- _Directions for this task_
Write out, from the entries below, exactly the lines that run between the lines holding "(Some (Revision.new 4));" and "End EventStoreSample.", inclusive, and stop there.

-------------------------

(** A key operation reports a no-op only when its transition does. *)
Lemma append_org_keys_Some st o k actor tr s s' :
  (∀ ks, tr ks ≠ Ok None) →
  append_org_keys to_vec sha256_hex sign_b64 keys_value st o k actor tr (s : store)
    ≠ (s', Ok None).
Proof.
  intros Htr H. unfold append_org_keys in H.
  apply M_bind_Ok in H as (s1 & known & _ & H). destruct known; simpl in H; [|done].
  apply M_bind_Ok in H as (s2 & ks & _ & H). apply M_bind_Ok in H as (s3 & out & Ht & H).
  unfold lift in Ht. injection Ht as -> Ht. destruct out as [[aff new]|]; [|by apply Htr in Ht].
  apply M_bind_Ok in H as (? & v & _ & H). apply M_bind_Ok in H as (? & r & _ & H).
  apply M_bind_Ok in H as (? & u & _ & H). done.
Qed.

Lemma exec_keeps n s o :
  inv n s → (N.of_nat (S n) < 2 ^ 64)%N → op_wf o →
  keeps n s (exec to_vec sha256_hex sign_b64 org_value config_value keys_value group_value o).
Proof.
  intros Hs Hn [Hu Hw]. destruct o; simpl in Hu; apply keeps_ignore.
  - by apply upsert_keeps.
  - apply put_promotion_keeps; naive_solver.
  - by apply tombstone_keeps.
  - by apply create_org_keeps.
  - by apply append_org_state_keeps.
  - apply append_org_state_keeps; [done..|]. by destruct v.
  - apply keeps_expect; [by apply append_org_keys_keeps|]. intros s'.
    by apply append_org_keys_Some.
  - by apply append_org_keys_keeps.
  - apply keeps_expect; [apply append_org_keys_keeps; [done..|]|].
    + intros ks. apply returns_bind; [apply SigningKeyFacts.rotate_returns|done].
    + intros s'. apply append_org_keys_Some. intros ks.
      unfold SigningKey.rotate_key_transition. by destruct (SigningKey.rotate_entries _ _ _ _ _).
  - by apply put_group_keeps.
  - by apply delete_group_keeps.
Qed.

Lemma run_inv ops n s :
  inv n s → (N.of_nat (n + length ops) < 2 ^ 64)%N → Forall op_wf ops →
  inv (n + length ops)
    (run to_vec sha256_hex sign_b64 org_value config_value keys_value group_value ops s).
Proof.
  revert n s. induction ops as [|o ops IH]; intros n s Hs Hn Hw; simpl in *.
  { by rewrite Nat.add_0_r. }
  apply Forall_cons in Hw as [Ho Hw].
  destruct (exec_keeps n s o Hs) as (s' & r & Hr & Hi & _); [lia|done|].
  rewrite Hr. simpl. replace (n + S (length ops)) with (S n + length ops) by lia.
  apply IH; [done|lia|done].
Qed.

(** ** Paging *)
Lemma filter_after l base k :
  (∀ i e, l !! i = Some e → Revision.value (Envelope.seq e) = base + N.of_nat (S i))%N →
  (base ≤ k)%N →
  filter (λ e, k < Revision.value (Envelope.seq e))%N l = drop (N.to_nat (k - base)) l.
Proof.
  revert base. induction l as [|e l IH]; intros base Hg Hk; [by rewrite drop_nil|].
  rewrite filter_cons. rewrite (Hg 0 e) by done. case_decide as Hlt.
  - replace (N.to_nat (k - base)) with 0 by lia. simpl. f_equal.
    clear IH. assert (∀ x, x ∈ l → (k < Revision.value (Envelope.seq x))%N) as Hall.
    { intros x [j Hj]%list_elem_of_lookup. rewrite (Hg (S j) x) by done. lia. }
    clear Hg. induction l as [|x l IH]; [done|]. rewrite filter_cons.
    rewrite decide_True by (apply Hall; left). f_equal. apply IH. intros. apply Hall. by right.
  - replace (N.to_nat (k - base)) with (S (N.to_nat (k - (base + 1)))) by lia. simpl.
    apply IH; [|lia]. intros i x Hx. rewrite (Hg (S i) x) by done. lia.
Qed.

Lemma events_after_spec n s o k limit :
  inv n s →
  ∃ s', events_after o (Revision.new (N.of_nat k)) limit s =
          (s', Ok (take limit (drop k (log_of s o)))) ∧
    inv n s' ∧ (∀ o', log_of s' o' = log_of s o') ∧ s' = with_logs (λ _, logs s') s.
Proof.
  intros Hs. destruct (log_for_spec n s o Hs) as (s' & log & Hl & Hs' & -> & _ & Hlog & Heq).
  exists s'. unfold events_after, mbind, M_bind. rewrite Hl. unfold lift. split_and!; [|done..].
  unfold InMemoryEventLog.events_after. simpl.
  rewrite (filter_after _ 0) by (done || lia || intros i e He; by rewrite (i_gap n s Hs o i e He)).
  by rewrite N.sub_0_r, Nat2N.id.
Qed.

Lemma fetch_pages_spec fuel n s o target k :
  inv n s → k ≤ length (log_of s o) → length (log_of s o) < fuel * Replay.FOLD_PAGE_SIZE + k →
  ∃ s' k', fetch_pages fuel o target (Revision.new (N.of_nat k)) (take k (log_of s o)) s =
             (s', Ok (take k' (log_of s o))) ∧
    inv n s' ∧ (∀ o', log_of s' o' = log_of s o') ∧ s' = with_logs (λ _, logs s') s ∧
    k' ≤ length (log_of s o) ∧
    (k' = length (log_of s o) ∨ (Revision.value target ≤ N.of_nat k')%N).
Proof.
  revert s k. induction fuel as [|fuel IH]; intros s k Hs Hk Hfuel; [lia|].
  destruct (events_after_spec n s o k Replay.FOLD_PAGE_SIZE Hs) as (s1 & Hev & Hs1 & Hlog1 & Heq1).
  unfold fetch_pages in *. cbn [Replay.fetch_pages]. unfold mbind at 1, M_bind at 1. rewrite Hev.
  set (page := take Replay.FOLD_PAGE_SIZE (drop k (log_of s o))).
  assert (length page = min Replay.FOLD_PAGE_SIZE (length (log_of s o) - k)) as Hlen.
  { unfold page. by rewrite length_take, length_drop. }
  assert (take k (log_of s o) ++ page = take (k + length page) (log_of s o)) as Happ.
  { rewrite <-(take_take_drop _ k (length page)). f_equal. rewrite Hlen. unfold page.
    destruct (Nat.min_spec Replay.FOLD_PAGE_SIZE (length (log_of s o) - k)) as [[? ->]|[? ->]]; [done|].
    by rewrite !take_ge by (rewrite length_drop; lia). }
  destruct (last page) as [e|] eqn:Hlast.
  - assert (Envelope.seq e = Revision.new (N.of_nat (k + length page))) as Hseq.
    { rewrite last_lookup in Hlast. pose proof (lookup_lt_Some _ _ _ Hlast) as Hlt.
      assert (log_of s o !! (k + pred (length page)) = Some e) as Hl.
      { rewrite <-lookup_drop. revert Hlast. generalize (pred (length page)). intros j.
        unfold page. by intros [? _]%lookup_take_Some. }
      clear Hlast. apply (i_gap n s Hs o) in Hl as Hlast.
      destruct (Envelope.seq e); simpl in *. f_equal. rewrite Hlast. f_equal. lia. }
    rewrite Hseq, Happ. simpl Revision.value.
    destruct (bool_decide (length page < Replay.FOLD_PAGE_SIZE)) eqn:Hex; bool_prop; simpl orb; cbv iota.
    { exists s1, (k + length page). split_and!; [done..|lia|]. left. lia. }
    case_bool_decide as Ht.
    { exists s1, (k + length page). split_and!; [done..|lia|]. by right. }
    destruct (IH s1 (k + length page)) as (s2 & k2 & Hr & Hs2 & Hl2 & Heq2 & Hk2 & Hd);
      [done|rewrite Hlog1; lia|rewrite Hlog1; lia|].
    rewrite Hlog1 in Hr, Hk2, Hd. exists s2, k2. split_and!; [exact Hr|done| |by rewrite Heq2, Heq1|done..].
    intros o'. by rewrite Hl2.
  - apply last_None in Hlast. assert (length page = 0) as H0 by (by rewrite Hlast).
    exists s1, k. split_and!; [done..|]. left. unfold Replay.FOLD_PAGE_SIZE in Hlen. lia.
Qed.

(** A pinned read replays the log, page by page. *)
Lemma fold_at_pinned fuel n s o r :
  inv n s → n < fuel * Replay.FOLD_PAGE_SIZE → (0 < Revision.value r)%N →
  ∃ s', fold_at fuel o (Some r) s =
          (s', map_err store_err (Fold.fold_events (log_of s o) r)) ∧ inv n s'.
Proof.
  intros Hs Hf Hr. unfold fold_at, Replay.fold_at.
  destruct (latest_revision_spec n s o Hs) as (s1 & Hl & Hs1 & Hlog1 & Heq1).
  unfold mbind at 1, M_bind at 1. rewrite Hl.
  destruct (fetch_pages_spec fuel n s1 o r 0) as (s2 & k & Hp & Hs2 & _ & _ & Hk & Hd);
    [done|lia|pose proof (i_len n s1 Hs1 o); lia|].
  change (take 0 _) with (@nil Envelope.t) in Hp. unfold fetch_pages in Hp. simpl Revision.value in Hp.
  exists s2. split; [|done]. unfold mbind, M_bind. change (N.of_nat 0) with 0%N in Hp.
  rewrite Hp. unfold lift. f_equal. f_equal. rewrite Hlog1 in *.
  pose proof (i_gap n s Hs o) as Hg. set (l := log_of s o) in *.
  assert (gap_free (take k l)) as Hgk by (intros i e [He _]%lookup_take_Some; by apply Hg).
  destruct (decide (Revision.value r ≤ N.of_nat (length l))%N) as [Hle|Hgt].
  - rewrite !FoldFacts.fold_events_prefix; [|done|lia|done|rewrite length_take; lia].
    rewrite take_take. do 2 f_equal. lia.
  - assert (k = length l) as -> by (destruct Hd as [->|?]; [done|lia]).
    by rewrite firstn_all.
Qed.

(** An unpinned read gives the live state. *)
Lemma fold_at_live fuel n s o :
  inv n s → n < fuel * Replay.FOLD_PAGE_SIZE →
  ∃ s' st, fold_at fuel o None s = (s', Ok st) ∧ inv n s' ∧ matches s o st ∧
    Fold.revision st = Revision.new (N.of_nat (length (log_of s o))).
Proof.
  intros Hs Hf. destruct (latest_revision_spec n s o Hs) as (s1 & Hl & Hs1 & Hlog1 & Heq1).
  destruct (decide (length (log_of s o) = 0)) as [H0|H0].
  - apply nil_length_inv in H0. exists s1, Fold.empty.
    unfold fold_at, Replay.fold_at, mbind, M_bind. rewrite Hl, H0. split_and!; [done..| |done].
    destruct (i_replay n s Hs o (Revision.new 0)) as (st & Hst & Hm).
    rewrite H0 in Hst. by injection Hst as <-.
  - set (r := Revision.new (N.of_nat (length (log_of s o)))).
    destruct (fold_at_pinned fuel n s o r Hs Hf) as (s2 & Hr & Hs2); [simpl; lia|].
    destruct (i_replay n s Hs o r) as (st & Hst & Hm). exists s2, st.
    rewrite FoldFacts.fold_events_prefix in Hr; [|by apply (i_gap n s Hs)|simpl; lia].
    simpl in Hr. rewrite Nat2N.id, firstn_all, Hst in Hr. simpl in Hr. split_and!; [|done|done|].
    + rewrite <-Hr. unfold fold_at, Replay.fold_at, mbind, M_bind. rewrite Hl. fold r.
      rewrite bool_decide_eq_false_2 by (simpl; lia). done.
    + by apply FoldFacts.apply_all_revision in Hst.
Qed.
End facts.
End EventStoreFacts.

(** A concrete serialization, and a run that touches every map of the store. *)
Module EventStoreSample.
Definition to_vec (j : Json.t) : string := match j with Json.String s => s | _ => "" end.
Definition org_value (o : Organization.t) : result string Json.t :=
  Ok (Json.object [("name", Json.String (Organization.name o))]).
Definition config_value (_ : ()) : result string Json.t := Ok Json.Null.
Definition keys_value (l : list SigningKey.entry) : result string Json.t :=
  Ok (Json.String (default "" (SigningKey.key_id <$> last l))).
Definition group_value (g : Rbac.RbacEntry) : result string Json.t :=
  Ok (Json.String (Rbac.name g)).

Definition st : EventStore.stamp := EventStore.Build_stamp "01J" "2025-01-01T00:00:00+00:00".
Definition acme : EventStore.OrgRecord :=
  {| EventStore.org := Organization.new (Id.mk (Segment.mk "acme")) "Acme" OrgStatus.Draft 0;
     EventStore.configured := Some {| EventStore.cc_config := ();
                                      EventStore.cc_etag := Etag.mk "etag" |} |}.
Definition key : SigningKey.entry := SigningKey.mk "k1" "pem" SigningKey.Active 0 None.
Definition ops : list (@EventStore.Op ()) :=
  [EventStore.CreateOrg st acme Envelope.System;
   EventStore.CreateOrg st acme Envelope.System;
   EventStore.GenerateKey st "acme" key Envelope.System;
   EventStore.UpsertChanged st "acme" (NativeId.mk "alice") Envelope.System (Json.Bool true);
   EventStore.PutPromotion st "acme" (Segment.mk "doc") (NativeId.mk "1") Envelope.System;
   EventStore.PutGroup st "acme" RbacSample.viewer Envelope.System (Some (Revision.new 4));
   EventStore.DeleteGroup st "acme" "viewer" Envelope.System None].

Lemma ops_wf : Forall EventStore.op_wf ops.
Proof. repeat constructor; discriminate. Qed.
Lemma org_is_object o v : org_value o = Ok v → Json.is_object v = true.
Proof. by intros [= <-]. Qed.
Lemma to_value_returns :
  (∀ o, returns (org_value o)) ∧ (∀ c, returns (config_value c)) ∧
  (∀ k, returns (keys_value k)) ∧ (∀ g, returns (group_value g)).
Proof. by split_and!. Qed.
End EventStoreSample.

(** * Theorems *)
Section theorems.
Context (to_vec : Json.t → string) (sha256_hex sign_b64 : string → string).
Context {OrgConfig : Type}.
Context (org_value : Organization.t → result string Json.t).
Context (config_value : OrgConfig → result string Json.t).
Context (keys_value : list SigningKey.entry → result string Json.t).
Context (group_value : Rbac.RbacEntry → result string Json.t).
(** Serialization returns, and an organization serializes as an object. *)
Context (Horg : ∀ o v, org_value o = Ok v → Json.is_object v = true).
Context (Hto_value : (∀ o, returns (org_value o)) ∧ (∀ c, returns (config_value c)) ∧
                     (∀ k, returns (keys_value k)) ∧ (∀ g, returns (group_value g))).
#[local] Abbreviation run :=
  (EventStore.run to_vec sha256_hex sign_b64 org_value config_value keys_value group_value).

(** C3: Event sourcing is faithful.  After any sequence of mutations
    (principal upserts, promotions and tombstones, organization creation,
    update and lifecycle, key generation, rotation and revocation, group
    writes and deletions; rejected ones included) replaying an
    organization's event log, in pages of 100, up to its latest revision
    succeeds and rebuilds exactly the live state of that organization:
    every principal, promotion, group, its record and its signing keys. *)
Theorem event_store_replays_to_live ops o fuel :
  Forall EventStore.op_wf ops → (N.of_nat (length ops) < 2 ^ 64)%N →
  length ops < fuel * Replay.FOLD_PAGE_SIZE →
  let s := run ops EventStore.new in
  ∃ s' st, EventStore.fold_at fuel o None s = (s', Ok st) ∧
    EventStoreFacts.matches org_value config_value keys_value group_value s o st ∧
    Fold.revision st = Revision.new (N.of_nat (length (EventStoreFacts.log_of s o))).
Proof.
  intros Hw Hn Hf. simpl.
  pose proof (EventStoreFacts.run_inv to_vec sha256_hex sign_b64 org_value config_value keys_value
    group_value Horg Hto_value ops 0 _ (EventStoreFacts.store_inv_new _ _ _ _ _ _ _) Hn Hw) as Hi.
  destruct (EventStoreFacts.fold_at_live _ _ _ _ _ _ _ fuel _ _ o Hi Hf)
    as (s' & st & ? & _ & ? & ?). eauto.
Qed.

-------------------------

- _Written answer_
   EventStore.PutGroup st "acme" RbacSample.viewer Envelope.System (Some (Revision.new 4));
   EventStore.DeleteGroup st "acme" "viewer" Envelope.System None].

Lemma ops_wf : Forall EventStore.op_wf ops.
Proof. repeat constructor; discriminate. Qed.
Lemma org_is_object o v : org_value o = Ok v → Json.is_object v = true.
Proof. by intros [= <-]. Qed.
Lemma to_value_returns :
  (∀ o, returns (org_value o)) ∧ (∀ c, returns (config_value c)) ∧
  (∀ k, returns (keys_value k)) ∧ (∀ g, returns (group_value g)).
Proof. by split_and!. Qed.
End EventStoreSample.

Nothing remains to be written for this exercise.